-------- RECORDS FOR THIS TASK

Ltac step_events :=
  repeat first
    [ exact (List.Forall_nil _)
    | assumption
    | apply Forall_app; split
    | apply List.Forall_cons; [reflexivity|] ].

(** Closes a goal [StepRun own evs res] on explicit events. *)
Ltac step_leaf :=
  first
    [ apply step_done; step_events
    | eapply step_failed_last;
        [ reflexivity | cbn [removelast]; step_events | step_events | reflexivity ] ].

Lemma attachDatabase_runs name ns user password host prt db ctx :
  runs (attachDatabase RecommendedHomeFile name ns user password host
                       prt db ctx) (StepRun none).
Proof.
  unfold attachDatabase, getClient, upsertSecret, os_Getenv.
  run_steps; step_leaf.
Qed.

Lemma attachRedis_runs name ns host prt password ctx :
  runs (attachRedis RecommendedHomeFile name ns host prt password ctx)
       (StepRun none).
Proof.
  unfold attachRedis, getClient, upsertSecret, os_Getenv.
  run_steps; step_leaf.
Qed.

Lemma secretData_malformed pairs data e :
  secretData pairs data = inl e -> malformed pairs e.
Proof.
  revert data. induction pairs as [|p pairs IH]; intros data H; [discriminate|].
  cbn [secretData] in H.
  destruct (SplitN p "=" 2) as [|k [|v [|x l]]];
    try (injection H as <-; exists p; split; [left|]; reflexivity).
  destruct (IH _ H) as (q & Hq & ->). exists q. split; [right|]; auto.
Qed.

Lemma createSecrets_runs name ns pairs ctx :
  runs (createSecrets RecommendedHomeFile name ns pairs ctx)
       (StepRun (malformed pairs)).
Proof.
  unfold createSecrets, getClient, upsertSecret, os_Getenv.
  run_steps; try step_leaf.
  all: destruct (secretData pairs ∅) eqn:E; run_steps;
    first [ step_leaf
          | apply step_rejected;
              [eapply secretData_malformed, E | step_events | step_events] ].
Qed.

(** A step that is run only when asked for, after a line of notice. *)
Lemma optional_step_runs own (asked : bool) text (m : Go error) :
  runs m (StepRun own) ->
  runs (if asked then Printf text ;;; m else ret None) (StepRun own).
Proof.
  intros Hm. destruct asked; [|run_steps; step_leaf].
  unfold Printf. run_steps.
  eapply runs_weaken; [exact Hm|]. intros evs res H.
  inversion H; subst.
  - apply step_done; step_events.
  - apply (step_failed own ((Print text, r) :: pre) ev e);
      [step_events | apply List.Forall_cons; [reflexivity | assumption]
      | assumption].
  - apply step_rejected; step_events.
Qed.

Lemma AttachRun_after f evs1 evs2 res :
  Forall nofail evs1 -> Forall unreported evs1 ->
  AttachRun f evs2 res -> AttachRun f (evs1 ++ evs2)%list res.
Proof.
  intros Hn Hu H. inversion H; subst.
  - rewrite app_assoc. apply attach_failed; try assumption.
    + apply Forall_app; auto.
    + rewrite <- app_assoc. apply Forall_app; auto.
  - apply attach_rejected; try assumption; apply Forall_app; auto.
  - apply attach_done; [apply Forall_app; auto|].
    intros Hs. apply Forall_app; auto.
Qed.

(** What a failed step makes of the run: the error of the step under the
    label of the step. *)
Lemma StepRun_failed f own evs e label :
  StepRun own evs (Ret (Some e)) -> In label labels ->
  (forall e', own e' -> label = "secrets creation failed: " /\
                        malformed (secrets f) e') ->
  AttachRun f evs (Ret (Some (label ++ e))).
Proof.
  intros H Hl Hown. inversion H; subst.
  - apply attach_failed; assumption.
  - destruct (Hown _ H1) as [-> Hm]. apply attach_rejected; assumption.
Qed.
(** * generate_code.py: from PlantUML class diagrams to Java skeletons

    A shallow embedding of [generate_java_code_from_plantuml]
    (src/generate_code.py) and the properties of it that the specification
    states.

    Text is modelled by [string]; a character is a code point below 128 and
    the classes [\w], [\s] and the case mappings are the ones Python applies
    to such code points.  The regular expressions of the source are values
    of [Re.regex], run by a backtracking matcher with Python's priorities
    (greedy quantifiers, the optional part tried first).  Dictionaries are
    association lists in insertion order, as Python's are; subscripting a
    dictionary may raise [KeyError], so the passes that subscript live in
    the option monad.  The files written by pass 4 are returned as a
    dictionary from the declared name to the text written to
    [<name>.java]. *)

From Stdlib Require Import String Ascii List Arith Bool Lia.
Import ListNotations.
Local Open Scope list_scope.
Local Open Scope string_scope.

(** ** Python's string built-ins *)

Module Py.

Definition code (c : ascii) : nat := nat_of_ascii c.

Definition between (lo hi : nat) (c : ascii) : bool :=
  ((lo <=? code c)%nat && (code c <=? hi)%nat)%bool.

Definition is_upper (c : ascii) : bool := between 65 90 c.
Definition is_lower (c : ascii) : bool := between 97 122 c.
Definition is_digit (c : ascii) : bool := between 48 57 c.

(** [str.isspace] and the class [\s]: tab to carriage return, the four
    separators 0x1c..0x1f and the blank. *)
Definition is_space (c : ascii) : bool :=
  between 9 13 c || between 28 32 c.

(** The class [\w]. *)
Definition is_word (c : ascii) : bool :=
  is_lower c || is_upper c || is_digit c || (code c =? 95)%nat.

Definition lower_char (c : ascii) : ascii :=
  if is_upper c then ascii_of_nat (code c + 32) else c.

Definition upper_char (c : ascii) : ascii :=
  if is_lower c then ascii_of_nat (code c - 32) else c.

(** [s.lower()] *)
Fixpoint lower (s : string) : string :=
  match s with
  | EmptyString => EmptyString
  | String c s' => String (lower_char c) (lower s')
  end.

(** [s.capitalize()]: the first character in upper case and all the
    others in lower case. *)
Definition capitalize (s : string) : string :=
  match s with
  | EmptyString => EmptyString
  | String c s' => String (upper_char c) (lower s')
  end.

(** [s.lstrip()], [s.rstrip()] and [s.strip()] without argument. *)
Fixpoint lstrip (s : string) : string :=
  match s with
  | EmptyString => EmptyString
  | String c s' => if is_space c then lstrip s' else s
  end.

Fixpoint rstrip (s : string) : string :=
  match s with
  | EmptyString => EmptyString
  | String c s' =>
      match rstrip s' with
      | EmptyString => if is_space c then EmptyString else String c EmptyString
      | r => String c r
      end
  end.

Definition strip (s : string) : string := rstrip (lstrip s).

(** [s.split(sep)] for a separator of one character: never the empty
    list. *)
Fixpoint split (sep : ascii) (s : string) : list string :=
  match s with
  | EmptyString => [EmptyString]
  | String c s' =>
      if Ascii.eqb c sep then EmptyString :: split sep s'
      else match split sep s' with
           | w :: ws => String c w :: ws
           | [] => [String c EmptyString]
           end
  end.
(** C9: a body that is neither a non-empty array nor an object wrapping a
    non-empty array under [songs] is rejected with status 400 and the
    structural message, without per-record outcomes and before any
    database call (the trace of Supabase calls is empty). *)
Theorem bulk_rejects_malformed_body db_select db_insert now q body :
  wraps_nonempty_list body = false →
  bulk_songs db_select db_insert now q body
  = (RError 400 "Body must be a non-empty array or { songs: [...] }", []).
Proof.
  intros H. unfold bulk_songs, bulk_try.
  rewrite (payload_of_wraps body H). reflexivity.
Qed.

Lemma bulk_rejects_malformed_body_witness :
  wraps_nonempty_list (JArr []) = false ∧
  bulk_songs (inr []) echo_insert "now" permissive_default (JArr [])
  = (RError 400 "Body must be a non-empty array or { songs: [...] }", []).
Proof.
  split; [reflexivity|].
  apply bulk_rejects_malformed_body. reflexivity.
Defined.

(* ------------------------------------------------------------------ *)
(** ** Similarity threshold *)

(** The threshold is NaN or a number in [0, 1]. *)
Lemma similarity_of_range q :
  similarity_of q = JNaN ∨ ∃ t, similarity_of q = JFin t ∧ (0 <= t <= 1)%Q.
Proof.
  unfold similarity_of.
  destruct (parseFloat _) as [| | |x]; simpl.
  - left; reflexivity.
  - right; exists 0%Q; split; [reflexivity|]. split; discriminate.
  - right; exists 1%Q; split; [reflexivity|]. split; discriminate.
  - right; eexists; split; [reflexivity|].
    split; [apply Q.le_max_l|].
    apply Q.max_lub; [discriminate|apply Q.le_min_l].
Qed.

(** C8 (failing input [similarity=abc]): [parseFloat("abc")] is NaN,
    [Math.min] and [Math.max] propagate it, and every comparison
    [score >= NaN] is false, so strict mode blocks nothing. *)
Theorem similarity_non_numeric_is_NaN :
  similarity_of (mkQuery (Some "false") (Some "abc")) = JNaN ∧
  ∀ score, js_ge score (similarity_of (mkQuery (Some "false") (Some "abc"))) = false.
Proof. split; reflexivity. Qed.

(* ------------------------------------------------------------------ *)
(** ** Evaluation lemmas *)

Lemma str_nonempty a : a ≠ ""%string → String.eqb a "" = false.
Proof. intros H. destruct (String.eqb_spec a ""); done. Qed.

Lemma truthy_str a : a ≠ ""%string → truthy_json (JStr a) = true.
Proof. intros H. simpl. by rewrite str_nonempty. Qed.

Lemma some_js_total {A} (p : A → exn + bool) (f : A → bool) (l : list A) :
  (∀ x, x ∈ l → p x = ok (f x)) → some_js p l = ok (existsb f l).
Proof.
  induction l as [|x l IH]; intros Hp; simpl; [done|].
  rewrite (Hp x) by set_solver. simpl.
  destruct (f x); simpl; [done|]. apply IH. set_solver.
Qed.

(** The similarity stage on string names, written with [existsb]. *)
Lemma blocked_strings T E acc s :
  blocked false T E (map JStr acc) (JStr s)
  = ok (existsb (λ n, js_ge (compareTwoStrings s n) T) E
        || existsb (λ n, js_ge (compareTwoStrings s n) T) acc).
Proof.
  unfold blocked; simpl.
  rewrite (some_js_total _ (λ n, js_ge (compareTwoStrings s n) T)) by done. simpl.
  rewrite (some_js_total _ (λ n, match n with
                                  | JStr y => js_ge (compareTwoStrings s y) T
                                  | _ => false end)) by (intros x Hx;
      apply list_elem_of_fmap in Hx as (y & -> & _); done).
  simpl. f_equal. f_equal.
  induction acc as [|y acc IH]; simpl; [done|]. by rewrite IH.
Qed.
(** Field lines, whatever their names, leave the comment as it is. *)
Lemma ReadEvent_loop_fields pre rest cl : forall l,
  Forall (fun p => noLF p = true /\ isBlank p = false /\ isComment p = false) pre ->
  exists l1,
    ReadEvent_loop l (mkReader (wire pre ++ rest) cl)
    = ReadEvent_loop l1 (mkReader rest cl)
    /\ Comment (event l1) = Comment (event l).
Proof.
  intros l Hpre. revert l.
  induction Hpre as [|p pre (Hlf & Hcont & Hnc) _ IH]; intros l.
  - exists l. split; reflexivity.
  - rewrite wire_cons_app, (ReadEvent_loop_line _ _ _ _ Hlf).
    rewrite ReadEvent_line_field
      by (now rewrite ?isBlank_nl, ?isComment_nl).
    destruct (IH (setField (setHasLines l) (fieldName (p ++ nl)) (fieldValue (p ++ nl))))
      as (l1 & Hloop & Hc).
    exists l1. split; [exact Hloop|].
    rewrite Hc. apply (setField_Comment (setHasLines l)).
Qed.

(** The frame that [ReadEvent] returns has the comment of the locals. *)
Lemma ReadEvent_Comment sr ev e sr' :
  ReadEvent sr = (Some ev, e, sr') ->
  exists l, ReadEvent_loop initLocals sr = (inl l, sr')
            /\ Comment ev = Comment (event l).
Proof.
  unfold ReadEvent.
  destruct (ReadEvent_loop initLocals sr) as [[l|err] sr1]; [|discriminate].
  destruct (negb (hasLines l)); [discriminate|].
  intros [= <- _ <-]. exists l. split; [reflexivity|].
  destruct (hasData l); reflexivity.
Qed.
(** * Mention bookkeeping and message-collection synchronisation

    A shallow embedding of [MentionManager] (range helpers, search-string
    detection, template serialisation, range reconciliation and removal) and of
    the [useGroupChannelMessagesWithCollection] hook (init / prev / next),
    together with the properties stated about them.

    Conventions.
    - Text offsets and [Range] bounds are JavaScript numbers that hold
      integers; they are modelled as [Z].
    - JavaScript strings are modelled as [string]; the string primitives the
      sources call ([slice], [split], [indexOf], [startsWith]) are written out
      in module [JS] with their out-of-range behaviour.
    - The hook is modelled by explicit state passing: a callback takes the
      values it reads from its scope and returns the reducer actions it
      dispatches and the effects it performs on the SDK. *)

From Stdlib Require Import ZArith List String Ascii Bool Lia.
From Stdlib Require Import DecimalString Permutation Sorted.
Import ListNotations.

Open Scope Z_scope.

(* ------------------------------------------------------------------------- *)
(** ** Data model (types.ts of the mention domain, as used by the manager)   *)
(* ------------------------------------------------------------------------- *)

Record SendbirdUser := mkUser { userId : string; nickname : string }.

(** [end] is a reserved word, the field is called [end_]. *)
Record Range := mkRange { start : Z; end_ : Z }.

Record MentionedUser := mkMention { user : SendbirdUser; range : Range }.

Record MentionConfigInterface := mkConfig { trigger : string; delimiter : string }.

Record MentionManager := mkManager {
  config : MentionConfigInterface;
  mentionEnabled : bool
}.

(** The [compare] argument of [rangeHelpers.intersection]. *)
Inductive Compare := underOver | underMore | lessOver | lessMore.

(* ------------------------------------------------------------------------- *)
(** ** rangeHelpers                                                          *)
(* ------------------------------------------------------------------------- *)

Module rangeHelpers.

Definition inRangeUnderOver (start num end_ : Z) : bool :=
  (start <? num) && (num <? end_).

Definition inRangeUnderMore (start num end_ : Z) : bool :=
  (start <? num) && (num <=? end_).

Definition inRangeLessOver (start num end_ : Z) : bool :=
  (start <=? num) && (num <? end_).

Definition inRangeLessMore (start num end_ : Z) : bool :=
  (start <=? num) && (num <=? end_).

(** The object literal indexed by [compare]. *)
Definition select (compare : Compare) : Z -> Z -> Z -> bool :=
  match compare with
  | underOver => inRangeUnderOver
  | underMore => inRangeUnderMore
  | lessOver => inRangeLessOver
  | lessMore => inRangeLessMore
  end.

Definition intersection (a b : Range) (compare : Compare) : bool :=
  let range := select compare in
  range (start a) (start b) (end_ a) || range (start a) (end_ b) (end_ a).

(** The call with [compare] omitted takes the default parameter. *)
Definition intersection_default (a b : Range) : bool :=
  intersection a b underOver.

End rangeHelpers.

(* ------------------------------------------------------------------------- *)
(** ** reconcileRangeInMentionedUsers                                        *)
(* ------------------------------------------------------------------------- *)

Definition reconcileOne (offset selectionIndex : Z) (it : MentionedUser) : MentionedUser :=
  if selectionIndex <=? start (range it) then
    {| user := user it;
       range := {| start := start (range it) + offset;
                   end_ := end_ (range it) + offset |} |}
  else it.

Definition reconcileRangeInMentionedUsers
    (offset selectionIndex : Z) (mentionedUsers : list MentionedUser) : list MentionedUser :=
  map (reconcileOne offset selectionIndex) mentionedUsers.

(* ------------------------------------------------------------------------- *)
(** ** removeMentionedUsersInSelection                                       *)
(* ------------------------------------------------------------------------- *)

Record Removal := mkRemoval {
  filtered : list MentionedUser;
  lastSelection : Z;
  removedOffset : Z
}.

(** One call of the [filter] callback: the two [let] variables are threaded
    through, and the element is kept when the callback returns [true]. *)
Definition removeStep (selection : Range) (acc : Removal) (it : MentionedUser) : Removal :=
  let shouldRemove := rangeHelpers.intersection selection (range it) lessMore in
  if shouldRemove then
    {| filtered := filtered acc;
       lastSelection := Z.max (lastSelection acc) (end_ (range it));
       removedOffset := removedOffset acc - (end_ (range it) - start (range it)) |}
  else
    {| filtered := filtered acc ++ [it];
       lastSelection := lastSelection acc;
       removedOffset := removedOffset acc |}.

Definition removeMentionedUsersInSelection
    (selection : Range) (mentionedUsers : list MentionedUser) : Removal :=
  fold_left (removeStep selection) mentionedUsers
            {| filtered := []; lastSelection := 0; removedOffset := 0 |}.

----------------

#### YOUR TASK:
Starting at the first line of the material above, reproduce each line exactly up to and including the line with "Lemma secretData_malformed pairs".

#### SOLVED PROBLEM:
Ltac step_events :=
  repeat first
    [ exact (List.Forall_nil _)
    | assumption
    | apply Forall_app; split
    | apply List.Forall_cons; [reflexivity|] ].

(** Closes a goal [StepRun own evs res] on explicit events. *)
Ltac step_leaf :=
  first
    [ apply step_done; step_events
    | eapply step_failed_last;
        [ reflexivity | cbn [removelast]; step_events | step_events | reflexivity ] ].

Lemma attachDatabase_runs name ns user password host prt db ctx :
  runs (attachDatabase RecommendedHomeFile name ns user password host
                       prt db ctx) (StepRun none).
Proof.
  unfold attachDatabase, getClient, upsertSecret, os_Getenv.
  run_steps; step_leaf.
Qed.

Lemma attachRedis_runs name ns host prt password ctx :
  runs (attachRedis RecommendedHomeFile name ns host prt password ctx)
       (StepRun none).
Proof.
  unfold attachRedis, getClient, upsertSecret, os_Getenv.
  run_steps; step_leaf.
Qed.

Lemma secretData_malformed pairs data e :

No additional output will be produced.